Anna had already asked Captain Wells and Police Chief Singer to take the investigation deeper. Despite her perfectly apodictic logic, they patronized her, lied to her. Now, with the Boyle Heights debacle, her credibility had reached an all-time low.
The captain needed to hear the evidence from someone other than herself. Someone who had his ear. Someone related to him, who ate enchiladas at his house. Someone who looked like the Arrow Collar Man and who wasn't speaking to her at present.
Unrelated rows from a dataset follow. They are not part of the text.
Lemma batch_full_flush_witness :
  batch (mkRepo (repeat ev 1000) false [] false [] [] [] []) = [] ∧
  logChan (mkRepo (repeat ev 1000) false [] false [] [] [] []) = repeat ev 1000 ++ [] ∧
  length (repeat ev 1000) = batchSize ∧
  ∃ r' ok, recv_n batchSize (mkRepo (repeat ev 1000) false [] false [] [] [] []) = Some r' ∧
    flushes r' = flushes (mkRepo (repeat ev 1000) false [] false [] [] [] []) ++ [(repeat ev 1000, ok)] ∧
    batch r' = [] ∧ logChan r' = [].
Proof.
  refine (conj eq_refl (conj _ (conj eq_refl _))); [by rewrite app_nil_r|].
  apply batch_full_flush; [reflexivity | by rewrite app_nil_r | reflexivity].
Defined.

Lemma tick_flushes_pending_witness :
  (0 < length (repeat ev 10) < batchSize)%nat ∧
  ∃ r1 r2, log_all (repeat ev 10) (NewRepository []) = Ok r1 ∧
    recv_n (length (repeat ev 10)) r1 = Some r2 ∧
    flushes r2 = [] ∧ flushes (flush r2) = [(repeat ev 10, negb (hd false []))] ∧
    batch (flush r2) = [].
Proof. split; [concrete | apply tick_flushes_pending; concrete]. Defined.

Lemma Log_never_blocks_witness :
  (chanClosed (mkRepo (repeat ev 9998) false [] false [] [] [] []) = false ∧
   (length (logChan (mkRepo (repeat ev 9998) false [] false [] [] [] [])) ≤ chanCap)%nat ∧
   ∃ r', log_all (repeat ev 5) (mkRepo (repeat ev 9998) false [] false [] [] [] []) = Ok r' ∧
     logChan r' = repeat ev 9998 ++
       take (chanCap - length (logChan (mkRepo (repeat ev 9998) false [] false [] [] [] []))) (repeat ev 5) ∧
     diag r' = [] ++ replicate (length (repeat ev 5) -
       (chanCap - length (logChan (mkRepo (repeat ev 9998) false [] false [] [] [] [])))) msg_drop ∧
     batch r' = [] ∧ flushes r' = []) ∧
  (Close (NewRepository []) = Ok (mkRepo [] true [] false [] [] [] []) ∧
   Log ev (mkRepo [] true [] false [] [] [] []) = Err panic_send ∧
   Close (mkRepo [] true [] false [] [] [] []) = Err panic_close).
Proof.
  split.
  - refine (conj eq_refl (conj _ _)); [concrete|].
    apply (proj1 (Log_never_blocks (mkRepo (repeat ev 9998) false [] false [] [] [] []) (repeat ev 5)
                    (NewRepository []) (mkRepo [] true [] false [] [] [] []))); concrete.
  - split; [reflexivity|].
    apply (proj2 (Log_never_blocks (NewRepository []) [] (NewRepository [])
                    (mkRepo [] true [] false [] [] [] []))); reflexivity.
Defined.

Lemma stored_rows_int32_witness :
  rtc step (NewRepository []) one_logged ∧
  Forall (λ row, int32_min ≤ DomainID row ≤ int32_max ∧ int32_min ≤ Status row ≤ int32_max)
    (table one_logged) ∧
  ∀ l, to_row l = l ↔ int32_min ≤ DomainID l ≤ int32_max ∧ int32_min ≤ Status l ≤ int32_max.
Proof. split; [apply one_logged_reachable | apply (stored_rows_int32 []), one_logged_reachable]. Defined.

End analytics.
Anna found Joe Singer in the stables, a long, low building where six of the dozen or so police mounts were loitering in their stalls. There was a loft, and it had that lovely stable smell of hay, leather tack, and horses. She heard a shovel scraping on pavement and his familiar tenor. “I wonder if she's got a boy? The girl who once filled me with joy. I wonder if she ever tells him of me? I wonder who's kissing her now?”
Anna's heart beat a little faster and she wondered who Officer Singer had been kissing before last night, because it seemed like he had practiced. She wondered if it was Eve McBride.
She found him in a stall with a steaming pile of horse manure balanced on his shovel. He tossed it in a wheelbarrow and winced at the motion. She unlatched the rusty gate and pushed it open. It creaked. She put on a tentative smile. “Hello.”
He ignored her. That wasn't such a bad sign. If this were to be a one-sided conversation, at least she'd have ample opportunity to make her point. She cleared her throat. “You must think this is all a game to me, that it means nothing. That I'm just going to cock things up and go back to my money and my…”
“I wouldn't talk so loud if I were you,” he said. “I'm pretty sure Wolf is in the hay loft.”
“In the hay loft?” Anna looked up and saw the hay shifting curiously above her, but no sign of Wolf. She looked to Joe for an explanation. None was forthcoming.
“Go on.” He leaned on his shovel and looked impatient. He had dark circles under his eyes and his hair was damp around the edges from the heat.
She frowned. She had lost her train of thought. She cleared her throat again and whispered. “I want to capture the rape fiend just as much as you do. And I want to find out who killed Peaches Payton.”
“It was a suicide.” He started shoveling again, scraping the cement, heaving the manure, wincing.
“No woman slits her own throat. It's ugly and violent.”
“On occasion, Sherlock, life is ugly and violent. Why don't you speak to Wolf? He's the lead detective.”
“I did,” she whispered. “He told me to drop it. You can't tell Wolf that I'm investigating. If he finds out, he'll probably fire me. So, you have to do it.”
Joe laughed. Anna lifted her skirts and picked her way into the stall, looking for little patches of clean among the filthy. She moved closer so that she wouldn't have to speak so loud. “Listen to me. It isn't just Peaches Payton. Four brothel girls have disappeared in the past six months.”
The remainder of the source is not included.